- 1.1. A wooden manikin, with shoulders too large to be delivered by pulling, is easily delivered according to a law of physics applicable to the screw.
- 2.2. If the shoulders of a wooden manikin are so large that they can be delivered in only one way, it would seem that this way would be the easiest, and therefore the least dangerous, way to deliver a live baby.
- 3.3. After the head has been born the shoulders of the baby resemble a longitudinal section of a screw engaged in three threads, the “pubic thread,” the “promontory thread,” and the “coccyx thread.”
- 4.4. Any pulling on the baby's neck or axilla is mechanically incorrect because it violates a simple, well-known law of physics applicable to the screw.

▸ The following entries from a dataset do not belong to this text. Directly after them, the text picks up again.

Lemma poly_read o l f :
  tail_ok l →
  polymorphism_flags (Some (enumerate_of (enum_options o ++ l))) f =
  if has_opt o FLAG_IncludeSubClassProperties then Z.lor f WSMAN_ENUMINFO_POLY_INCLUDE
  else if has_opt o FLAG_ExcludeSubClassProperties then Z.lor f WSMAN_ENUMINFO_POLY_EXCLUDE
  else if has_opt o FLAG_POLYMORPHISM_NONE then Z.lor f WSMAN_ENUMINFO_POLY_NONE
  else Z.lor f WSMAN_ENUMINFO_POLY_INCLUDE.
Proof.
  intros (_ & _ & Ht). unfold polymorphism_flags, enumerate_of, enum_options. rewrite child_named. find_opt.
  rewrite Ht, app_nil_r. unfold poly_text.
  destruct (has_opt o _); [|destruct (has_opt o FLAG_ExcludeSubClassProperties);
    [|destruct (has_opt o FLAG_POLYMORPHISM_NONE); [|done]]];
    cbn; by rewrite new_node_text.
Qed.

Lemma optimize_read o l f m :
  tail_ok l →
  (has_opt o FLAG_ENUMERATION_OPTIMIZATION = true →
   head (named XML_NS_WS_MAN WSM_MAX_ELEMENTS l) = head (max_elements_node XML_NS_WS_MAN (Some o))) →
  o_max_elements o < 2 ^ 31 →
  optimize_flags (Some (enumerate_of (enum_options o ++ l))) f m =
  (if has_opt o FLAG_ENUMERATION_OPTIMIZATION then Z.lor f WSMAN_ENUMINFO_OPT else f, asked_items o m).
Proof.
  intros (Ht & _) Hmax Hm. unfold optimize_flags, asked_items, enumerate_of, enum_options. rewrite !child_named.
  find_opt. rewrite Ht, app_nil_r. destruct (has_opt o FLAG_ENUMERATION_OPTIMIZATION); [|done].
  cbn [opt_elem head]. rewrite Hmax by done. unfold max_elements_node.
  destruct (Z.ltb_spec 0 (o_max_elements o)); [|done]. cbn [head ws_xml_get_node_text mbind option_bind].
  unfold text_node. by rewrite new_node_text, atoi_print by lia.
Qed.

- 5.5. There is no stretching of the trapezius muscle, and consequently no danger of injuring the cervical nerves.
- 6.6. The pressure is away from the perineum.

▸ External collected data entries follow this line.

(** The set as the server reads it: the option of the other namespace is not
    looked at. *)
Lemma option_nodes_read o op : get_option_loop op (named XML_NS_WS_MAN WSM_OPTION (option_nodes o)) = option_read o op.
Proof.
  unfold option_nodes, option_read. rewrite !named_app.
  assert (Hnil : named XML_NS_WS_MAN WSM_OPTION
    (if has_opt o FLAG_EXCLUDE_NIL_PROPS then [option_node XML_NS_OPENWSMAN WSMB_EXCLUDE_NIL_PROPS None] else []) = []).
  { destruct (has_opt o _); [|done]. rewrite option_node_eq. unfold option_elem.
    by rewrite named_elem_ne by reflexivity. }
  rewrite Hnil. cbn [app]. erewrite (list_fmap_ext (λ kv, option_node _ kv.1 _)) by (intros; apply option_node_eq).
  rewrite named_options. destruct (has_opt o FLAG_CIM_EXTENSIONS); [|apply get_option_table].
  rewrite option_node_eq. unfold option_elem at 1. rewrite named_elem_eq. fold (option_elem XML_NS_WS_MAN WSMB_SHOW_EXTENSION None).
  rewrite named_nil. cbn [app andb]. rewrite get_option_elem, get_option_table.
  by destruct (str_eqb WSMB_SHOW_EXTENSION op).
Qed.

(** C34: a plugin reads the options the client set: whatever the action, for
    each name the value of the table of options ([true] for an empty value)
    and [true] for the extensions flag.  The option ExcludeNilProperties is
    sent in another namespace and is never read. *)
Theorem client_options_understood muuid cl uri o f action method data doc fl op :
  wsmc_create_request read_memory muuid cl uri (Some o) f action method data = Some (Some doc, fl) →
  action ≠ WSMAN_ACTION_IDENTIFY → option_nodes o ≠ [] →
  wsman_get_option_set None (Some doc) op = option_read o op.
Proof.
  intros H Hne Ho. destruct (create_request_shape _ _ _ _ _ _ _ _ _ _ _ H Hne) as (a & ss & rest & b & _ & _ & _ & ->).
  unfold wsman_get_option_set. cbn [pick_doc]. rewrite request_header. unfold header_of.
  rewrite child_named, !named_app, address_no_options, selset_no_options. cbn [app]. unfold option_set.
  destruct (option_nodes o) as [|n ns] eqn:E; [done|]. rewrite named_elem_eq. cbn [head app].
  rewrite children_matching, <- option_nodes_read, E. reflexivity.
Qed.
End Options.

(** ** Names of methods *)

Lemma strrchr_last c s t : strchr t c = None → strrchr (s +:+ String c t) c = Some (String c t).
Proof.
  intros Ht. induction s as [|a s IH].
  - rewrite str_nil_app. cbn [strrchr]. assert (strrchr t c = None) as ->; [|by rewrite Z.eqb_refl].
    clear -Ht. induction t as [|b t IH]; [done|]. cbn [strchr strrchr] in *.
    destruct (code b =? code c); [done|]. by rewrite IH.
  - rewrite str_app_cons. cbn [strrchr]. by rewrite IH.
Qed.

- 7.7. This maneuver cannot be performed unless the posterior shoulder has passed the spines.
- 8.8. Pressure from above, on the buttocks, must be applied by the operator (not an assistant) in order to synchronize the pressure of the two hands.
- 9.9. The passage of a baby through the birth canal is, in the vast majority of cases, an engineering problem. By applying a law of physics applicable to the screw, we find that most of our difficulty is due to a “crossed thread” or improper inclination of some part of our screwlike object. For example, extension of the arms, or nuchal arms, in a breech delivery may prevent the shoulders from adopting the proper inclination or screwlike attitude necessary for delivery. In the vertex presentation extension of the arms along the baby's body may interfere with the proper inclination of the shoulders. A Bandl's ring does the same thing.
☆Read at a meeting of the Section on Obstetrics and Gynecology of the New York Academy of Medicine, May 26, 1942.